自己破産の申立をした旨の通知を出した後も厳しい取立てを受けるようであれば、金融庁に苦情申立をして、行政処分を求めることもできます。

それでも悪質な取立てをするようであれば、裁判所に、申立破産手続前の保全処分をしてもらう手もあります。

こういった対応は自分でもできますが、できれば弁護士に任せたほうがいいと思います。正直、取立を仕事にしている行業者を相手に個人で戦うには分が悪いです。精神的にもよくありません。

自己破産を弁護士に依頼すれば、弁護士が貸金業者に受任通知を送ります。そうしてあなたと業者の間に入ってやり取りをしてくれますので、本当に気が楽になります。

あまりにも悪質な業者には刑事告訴も視野に入れる

悪質な取立行為は不法行為です。慰謝料請求などの損害賠償請求訴訟をすることもできますし、悪質な取立を禁止する仮処分を求める裁判を起こすこともできます。

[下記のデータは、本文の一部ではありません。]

(** Authentication precedes everything: the journal, the host and the log are
    untouched unless the peer is the authorized one and the frame decodes to a
    request; and a host operation is attempted, or a job reported, only for an
    install or submit request whose credential hashes to the enrolled digest. *)
Theorem only_authorized_requests {W} auth (executor : option (HostExecutor W)) me data peer_uid ack s :
  let '(r, s') := handle auth executor me data peer_uid ack s in
  (peer_uid <> allowed_peer_uid auth -> r = Refused PEER_DENIED /\ s' = s) /\
  ((log s' <> log s \/ exists p, r = JobReply p) ->
   exists request, decode_request data = Ok request /\ is_install (action request) = true
     /\ sha256_hex (credential request) = credential_sha256 auth).
Proof.
  destruct (handle auth executor me data peer_uid ack s) as [r s'] eqn:Eh. split.
  - intros Hp. unfold handle in Eh. rewrite (proj2 (Z.eqb_neq _ _) Hp) in Eh. by injection Eh as <- <-.
  - intros Hs. apply handle_spec in Eh as [[-> [e ->]]|(Hp & req & Hd & Hc & Hcase)].
    { exfalso. destruct Hs as [?|[p Hr]]; [done|]. by destruct e. }
    exists req. split; [done|]. unfold check in Hc. rewrite Hp, Z.eqb_refl in Hc.
    destruct Hcase as [(Hst & _ & _ & Hlog & Hr)|(ack' & rr & Hns & _ & _)].
    { exfalso. destruct Hs as [?|[p Hp']]; [done|]. by eapply Hr. }
    destruct (is_install (action req)) eqn:Ei; cbn [negb orb] in Hc.
    + split; [done|]. destruct (fullmatch _ _); [|done].
      destruct (bool_decide _) eqn:E; [by bdestr|done].
    + rewrite bool_decide_eq_false_2 in Hc by done. done.
Qed.

(** ** The properties at concrete installations *)
Definition zeros : string := "0000000000000000000000000000000000000000000000000000000000000000".

(** A host on which everything works. *)
Definition good_host : HostExecutor unit := {|
  current_version w := (Some "2.3.9", w);
  preflight _ w := (Some tt, w);
  prepare_candidate p w := (Some (Some {| cand_request_id := plan_request_id p;
    cand_version := plan_target_version p; archive_sha256 := zeros |}), w);
  stop_original _ w := (Some tt, w);
  backup_original p w := (Some (Some {| back_request_id := plan_request_id p;
    back_version := plan_current_version p; manifest_sha256 := zeros |}), w);
  start_candidate _ _ _ w := (Some tt, w);
  verify_candidate _ w := (Some tt, w);
  restore_original _ _ _ w := (Some tt, w);
  verify_original _ w := (Some tt, w) |}.

Definition idle : runner unit := {| runner_journal := fresh; world := tt; log := [] |}.
Definition reserved : runner unit :=
  {| runner_journal := interrupted; world := tt; log := [] |}.
Definition sample_auth : Authorization :=
  {| allowed_peer_uid := 0; credential_sha256 := zeros |}.

Example good_host_completes :
  match (execute (Some good_host) 7 sample_request false idle).1 with
  | Ok p => pub_state p = COMPLETE | Err _ => False end.
Proof. vm_compute. reflexivity. Qed.

Lemma acceptable_sample : acceptable sample_request.
Proof. split; [|split]; apply fullmatch_spec; vm_compute; reflexivity. Qed.

Lemma transaction_concludes_witness :
  exists x s' l' acks t,
    execute (Some good_host) 7 sample_request true idle = (Ok (public_job x), s')
    /\ holds (runner_journal s') l' /\ find_job (request_id sample_request) l' = Some x
    /\ log s' = log idle ++ acks ++ t
    /\ world s' = (answers good_host (plan_of sample_request) t.*1 tt).2
    /\ outcome (is_upgrade (plan_of sample_request)) (state x) t.*1
         (answers good_host (plan_of sample_request) t.*1 tt).1.
Proof.
  apply (transaction_concludes good_host 7 sample_request true idle []).
  - exact fresh_holds.
  - split; try reflexivity. intros n. split; vm_compute; discriminate.
  - exact acceptable_sample.
  - reflexivity.
  - reflexivity.
  - constructor.
  - reflexivity.
Defined.

Lemma known_request_not_replayed_witness :
  let s' := (execute (Some good_host) 7 sample_request true reserved).2 in
  public_job sample_job = public_job sample_job /\ world s' = tt
  /\ file (runner_journal s') = file interrupted
  /\ (forall c j, (c, j) ∈ log s' -> (c, j) ∈ log reserved \/ c = Acknowledge (public_job sample_job)).
Proof.
  apply (known_request_not_replayed good_host 7 sample_request true reserved [sample_job] sample_job).
  - vm_compute. reflexivity.
  - vm_compute. reflexivity.
  - vm_compute. reflexivity.
Defined.

Lemma only_authorized_requests_witness :
  handle sample_auth (Some good_host) 7 "{}" 5 true idle = (Refused PEER_DENIED, idle).
Proof.
  pose proof (only_authorized_requests sample_auth (Some good_host) 7 "{}" 5 true idle) as H.
  destruct (handle _ _ _ _ _ _ _) as [r s']. destruct H as [H _].
  destruct H as [-> ->]; [discriminate|reflexivity].
Defined.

それから、貸金業者の悪質な取立が刑法、軽犯罪法、暴力行為などの処罰に関する法律や貸金業法の刑罰規定に違反するときは、警察に相談するという方法もあります。

悪質な業者の取立に関しては、法律で厳しく規制されています。今自分が受けている取立が、明らかに違法なものだと判断される場合は、弁護士に相談して、具体的にどうすればいいかを相談してみましょう。